**RECORDS FOR THE TASK:**
• • • •

Lemma keepInView_returns (s : Search) (document : Document) :
  is_Some (focusElement s document) →
  completion (keepInView s document) = Normal ().
Proof.
  unfold focusElement, keepInView, fileAt, matchAt,
    isResultElementWithinView, fileAt.
  destruct (subscript _ _) as [entry|]; [|by intros [? [=]]].
  rewrite bind_deref_Some. cbn [mbind option_bind].
  destruct (document (js "sidebar-view-container")) as [container|]; [|done].
  destruct (focusedChildIndex s) as [c|]; cbn [isNull].
  - rewrite bind_deref_Some.
    destruct (subscript _ _) as [m|]; [|by intros [? [=]]].
    rewrite bind_deref_Some. cbn [mbind option_bind].
    intros [element ->].
    rewrite !bind_deref_Some, bind_ret. by destruct (negb _).
  - intros [element ->].
    rewrite !bind_deref_Some, bind_ret. by destruct (negb _).
Qed.

Lemma keyDown_switch (s : Search) (editorCache : gmap FileId EditorView)
    (document : Document) (key : Key) (entry : FileId * SearchFile) :
  subscript (files (results s)) (focusedIndex s) = Some entry →
  keyDown editorCache document key s
  = after s (keySwitch s editorCache key
               (Z.of_nat (length (matches entry.2)))).
Proof.
  intros Hentry. unfold keyDown, handleKeyDown, fileAt.
  rewrite Hentry, after_call_bind, bind_deref_Some, after_bind.
  destruct (completion _); by rewrite ?keepInView_inert.
Qed.

Lemma keyDown_undefined (s : Search) (editorCache : gmap FileId EditorView)
    (document : Document) (key : Key) :
  subscript (files (results s)) (focusedIndex s) = None →
  keyDown editorCache document key s = s.
Proof.
  intros Hentry. unfold keyDown, handleKeyDown, fileAt.
  by rewrite Hentry, after_call_bind, bind_deref_None.
Qed.

Lemma keySwitch_calls (s : Search) (editorCache : gmap FileId EditorView)
    (document : Document) (key : Key) (entry : FileId * SearchFile)
    (c : Call) :
  subscript (files (results s)) (focusedIndex s) = Some entry →
  c ∈ calls (keySwitch s editorCache key
               (Z.of_nat (length (matches entry.2)))) →
  c ∈ calls (handleKeyDown s editorCache document key).
Proof.
  intros He Hc. rewrite (handleKeyDown_defined _ _ _ _ entry He).
  rewrite calls_call_bind, calls_bind. right.
  destruct (completion _); [apply elem_of_app; by left | done].
Qed.

(** The synchronisation of the view reads the layout of the focused
    element without testing that it exists.  The lines of a flattened
    file are not rendered: with one of them focused, every key makes its
    calls and then throws. *)
Example keepInView_line_not_rendered :
  handleKeyDown (exampleSearch flattened open (Some 0) (Some 0)) ∅
    containerOnly Tab
  = MkEff [preventDefault; setSearchFocusedIndex (Some 0) None]
      (Throw TypeError).
Proof. reflexivity. Qed.

(** ** C1: no visible files *)

(** C1 (the code departs from it).  With no visible file, the very first
    statement of [handleKeyDown] reads [files[focusedIndex][1]] of
    [undefined]: for every key the handler throws a [TypeError] after
    [event.preventDefault()].  It makes no call that changes the search
    state, but it does fault. *)
Theorem handleKeyDown_no_visible_files_throws
    (search : Search) (editorCache : gmap FileId EditorView)
    (document : Document) (key : Key) :
  files (results search) = [] →
  handleKeyDown search editorCache document key
    = MkEff [preventDefault] (Throw TypeError)
  ∧ after search (handleKeyDown search editorCache document key) = search.
Proof.
  intros Hempty.
  assert (handleKeyDown search editorCache document key
          = MkEff [preventDefault] (Throw TypeError)) as ->; [|done].
  unfold handleKeyDown, fileAt. rewrite Hempty, subscript_nil. done.
Qed.

Lemma handleKeyDown_no_visible_files_witness :
  files (results exampleAllClosed) = []
  ∧ resultsShown exampleAllClosed = true
  ∧ handleKeyDown exampleAllClosed ∅ noDocument ArrowDown
    = MkEff [preventDefault] (Throw TypeError)
  ∧ after exampleAllClosed
      (handleKeyDown exampleAllClosed ∅ noDocument ArrowDown)
    = exampleAllClosed.
Proof.
  split; [reflexivity|]. split; [reflexivity|].
  apply (handleKeyDown_no_visible_files_throws exampleAllClosed ∅
           noDocument ArrowDown).
  reflexivity.
Defined.

(** ** Navigation *)

Lemma matchCount_pos (s : Search) (i : Z) :
  0 < matchCount s i →
  ∃ entry, subscript (files (results s)) (Some i) = Some entry
           ∧ matchCount s i = Z.of_nat (length (matches entry.2)).
Proof.
  unfold matchCount. destruct (subscript _ _) as [entry|]; [eauto | lia].
Qed.

Lemma visible_entry (s : Search) (i : Z) :
  0 ≤ i < visibleCount s →
  ∃ entry, subscript (files (results s)) (Some i) = Some entry.
Proof.
  unfold visibleCount. intros Hi. simpl.
  rewrite bool_decide_eq_true_2 by lia.
  apply lookup_lt_is_Some_2. lia.
Qed.

Lemma matchCount_entry (s : Search) (i : Z) (entry : FileId * SearchFile) :
  subscript (files (results s)) (Some i) = Some entry →
  matchCount s i = Z.of_nat (length (matches entry.2)).
Proof. unfold matchCount. by intros ->. Qed.

(** ** C10: ArrowDown then ArrowUp from a heading *)

(** C10.  From the heading of a visible file that has a match, ArrowDown
    enters the first match and ArrowUp returns to the heading: the focus
    is [(i, none)] again, and the whole search state is as before. *)
Theorem arrowDown_arrowUp_roundtrip
    (s : Search) (editorCache : gmap FileId EditorView)
    (document document' : Document) (i : Z) :
  focus s = (Some i, None) →
  0 < matchCount s i →
  focus (keyDown editorCache document' ArrowUp
           (keyDown editorCache document ArrowDown s)) = (Some i, None)
  ∧ focus (keyDown editorCache document ArrowDown s) = (Some i, Some 0)
  ∧ keyDown editorCache document' ArrowUp
      (keyDown editorCache document ArrowDown s) = s.
Proof.
  intros [= Hi Hc] Hpos.
  destruct (matchCount_pos _ _ Hpos) as (entry & Hentry & HM).
  assert (keyDown editorCache document ArrowDown s
          = withFocus (Some i) (Some 0) s) as ->.
  { rewrite (keyDown_switch _ _ _ _ entry) by by rewrite Hi.
    unfold keySwitch. rewrite Hi, Hc; simpl.
    rewrite andb_false_r.
    by rewrite (proj2 (Z.gtb_gt _ 0)) by lia. }
  assert (keyDown editorCache document' ArrowUp
            (withFocus (Some i) (Some 0) s) = s) as ->.
  { rewrite (keyDown_switch _ _ _ _ entry) by done.
    unfold keySwitch; simpl. rewrite andb_false_r.
    rewrite after_call; simpl. rewrite <- Hi, <- Hc. by destruct s. }
  unfold focus. by rewrite Hi, Hc.
Qed.

Lemma arrowDown_arrowUp_roundtrip_witness :
  focus exampleOnA = (Some 0, None)
  ∧ 0 < matchCount exampleOnA 0
  ∧ focus (keyDown ∅ noDocument ArrowUp
             (keyDown ∅ noDocument ArrowDown exampleOnA)) = (Some 0, None)
  ∧ focus (keyDown ∅ noDocument ArrowDown exampleOnA) = (Some 0, Some 0)
  ∧ keyDown ∅ noDocument ArrowUp (keyDown ∅ noDocument ArrowDown exampleOnA)
    = exampleOnA.
Proof.
  split; [reflexivity|]. split; [reflexivity|].
  apply (arrowDown_arrowUp_roundtrip exampleOnA ∅ noDocument noDocument 0);
    reflexivity.
Defined.

(** The scenario of section 8: three ArrowDown from the heading of
    [a.ts] visit its two matches and reach the heading of [b.ts]. *)
Example arrowDown_scenario :
  focus (keyDown ∅ noDocument ArrowDown exampleOnA) = (Some 0, Some 0)
  ∧ focus (keyDown ∅ noDocument ArrowDown
             (keyDown ∅ noDocument ArrowDown exampleOnA)) = (Some 0, Some 1)
  ∧ keyDown ∅ noDocument ArrowDown
      (keyDown ∅ noDocument ArrowDown
         (keyDown ∅ noDocument ArrowDown exampleOnA)) = exampleOnB.
Proof. repeat split. Qed.

(** ** C3: the boundaries *)

(** From [(0, none)], ArrowUp changes nothing. *)
Lemma arrowUp_top_boundary (s : Search)
    (editorCache : gmap FileId EditorView) (document : Document) :
  focus s = (Some 0, None) →
  keyDown editorCache document ArrowUp s = s.
Proof.
  intros [= Hi Hc].
  destruct (subscript (files (results s)) (focusedIndex s)) as [entry|] eqn:He;
    [|by apply keyDown_undefined].
  rewrite (keyDown_switch _ _ _ _ entry) by done.
  unfold keySwitch. by rewrite Hi, Hc.
Qed.

(** From the last match of the last visible file, ArrowDown changes
    nothing. *)
Lemma arrowDown_bottom_boundary (s : Search)
    (editorCache : gmap FileId EditorView) (document : Document) :
  focus s = (Some (visibleCount s - 1),
             Some (matchCount s (visibleCount s - 1) - 1)) →
  keyDown editorCache document ArrowDown s = s.
Proof.
  intros [= Hi Hc].
  destruct (subscript (files (results s)) (focusedIndex s)) as [entry|] eqn:He;
    [|by apply keyDown_undefined].
  rewrite (keyDown_switch _ _ _ _ entry) by done.
  rewrite Hi in He. apply matchCount_entry in He.
  unfold keySwitch. rewrite Hi, Hc, He; simpl.
  by rewrite !bool_decide_eq_true_2 by done.
Qed.

(** C3 (the code departs from it).  When the heading of the last visible
    file is focused and that file has no match, ArrowDown is not a
    no-op: [focusedChildIndex == matchingLines - 1] compares [null] with
    [-1], the boundary test fails, and the handler requests the child
    index [null + 1], that is [1], in a file without matches. *)
Theorem arrowDown_last_heading_without_matches
    (s : Search) (editorCache : gmap FileId EditorView)
    (document : Document) :
  0 < visibleCount s →
  focus s = (Some (visibleCount s - 1), None) →
  matchCount s (visibleCount s - 1) = 0 →
  setSearchFocusedIndex (Some (visibleCount s - 1)) (Some 1)
    ∈ calls (handleKeyDown s editorCache document ArrowDown)
  ∧ focus (keyDown editorCache document ArrowDown s)
    = (Some (visibleCount s - 1), Some 1)
  ∧ keyDown editorCache document ArrowDown s ≠ s.
Proof.
  intros HN [= Hi Hc] HM.
  destruct (visible_entry s (visibleCount s - 1)) as [entry He]; [lia|].
  rewrite (matchCount_entry _ _ _ He) in HM. rewrite <- Hi in He.
  assert (keySwitch s editorCache ArrowDown
            (Z.of_nat (length (matches entry.2)))
          = call (setSearchFocusedIndex (Some (visibleCount s - 1)) (Some 1)))
    as Hswitch.
  { unfold keySwitch. rewrite Hi, Hc, HM; simpl.
    by rewrite andb_false_r. }
  split; [|split].
  - apply (keySwitch_calls _ _ _ _ entry _ He). rewrite Hswitch.
    by apply list_elem_of_singleton.
  - by rewrite (keyDown_switch _ _ _ _ entry He), Hswitch.
  - rewrite (keyDown_switch _ _ _ _ entry He), Hswitch, after_call.
    intros Heq%(f_equal focusedChildIndex). simpl in Heq. congruence.
Qed.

• • • •

**TASK DIRECTIONS:** Above are the records. Print exactly, and only, the lines from the line with "(document document' : Document)" to the line with "(keyDown ∅ noDocument ArrowDown exampleOnA)) = (Some 0, None)", both inclusive.

**ANSWER TO THIS EXERCISE:**
    (document document' : Document) (i : Z) :
  focus s = (Some i, None) →
  0 < matchCount s i →
  focus (keyDown editorCache document' ArrowUp
           (keyDown editorCache document ArrowDown s)) = (Some i, None)
  ∧ focus (keyDown editorCache document ArrowDown s) = (Some i, Some 0)
  ∧ keyDown editorCache document' ArrowUp
      (keyDown editorCache document ArrowDown s) = s.
Proof.
  intros [= Hi Hc] Hpos.
  destruct (matchCount_pos _ _ Hpos) as (entry & Hentry & HM).
  assert (keyDown editorCache document ArrowDown s
          = withFocus (Some i) (Some 0) s) as ->.
  { rewrite (keyDown_switch _ _ _ _ entry) by by rewrite Hi.
    unfold keySwitch. rewrite Hi, Hc; simpl.
    rewrite andb_false_r.
    by rewrite (proj2 (Z.gtb_gt _ 0)) by lia. }
  assert (keyDown editorCache document' ArrowUp
            (withFocus (Some i) (Some 0) s) = s) as ->.
  { rewrite (keyDown_switch _ _ _ _ entry) by done.
    unfold keySwitch; simpl. rewrite andb_false_r.
    rewrite after_call; simpl. rewrite <- Hi, <- Hc. by destruct s. }
  unfold focus. by rewrite Hi, Hc.
Qed.

Lemma arrowDown_arrowUp_roundtrip_witness :
  focus exampleOnA = (Some 0, None)
  ∧ 0 < matchCount exampleOnA 0
  ∧ focus (keyDown ∅ noDocument ArrowUp
             (keyDown ∅ noDocument ArrowDown exampleOnA)) = (Some 0, None)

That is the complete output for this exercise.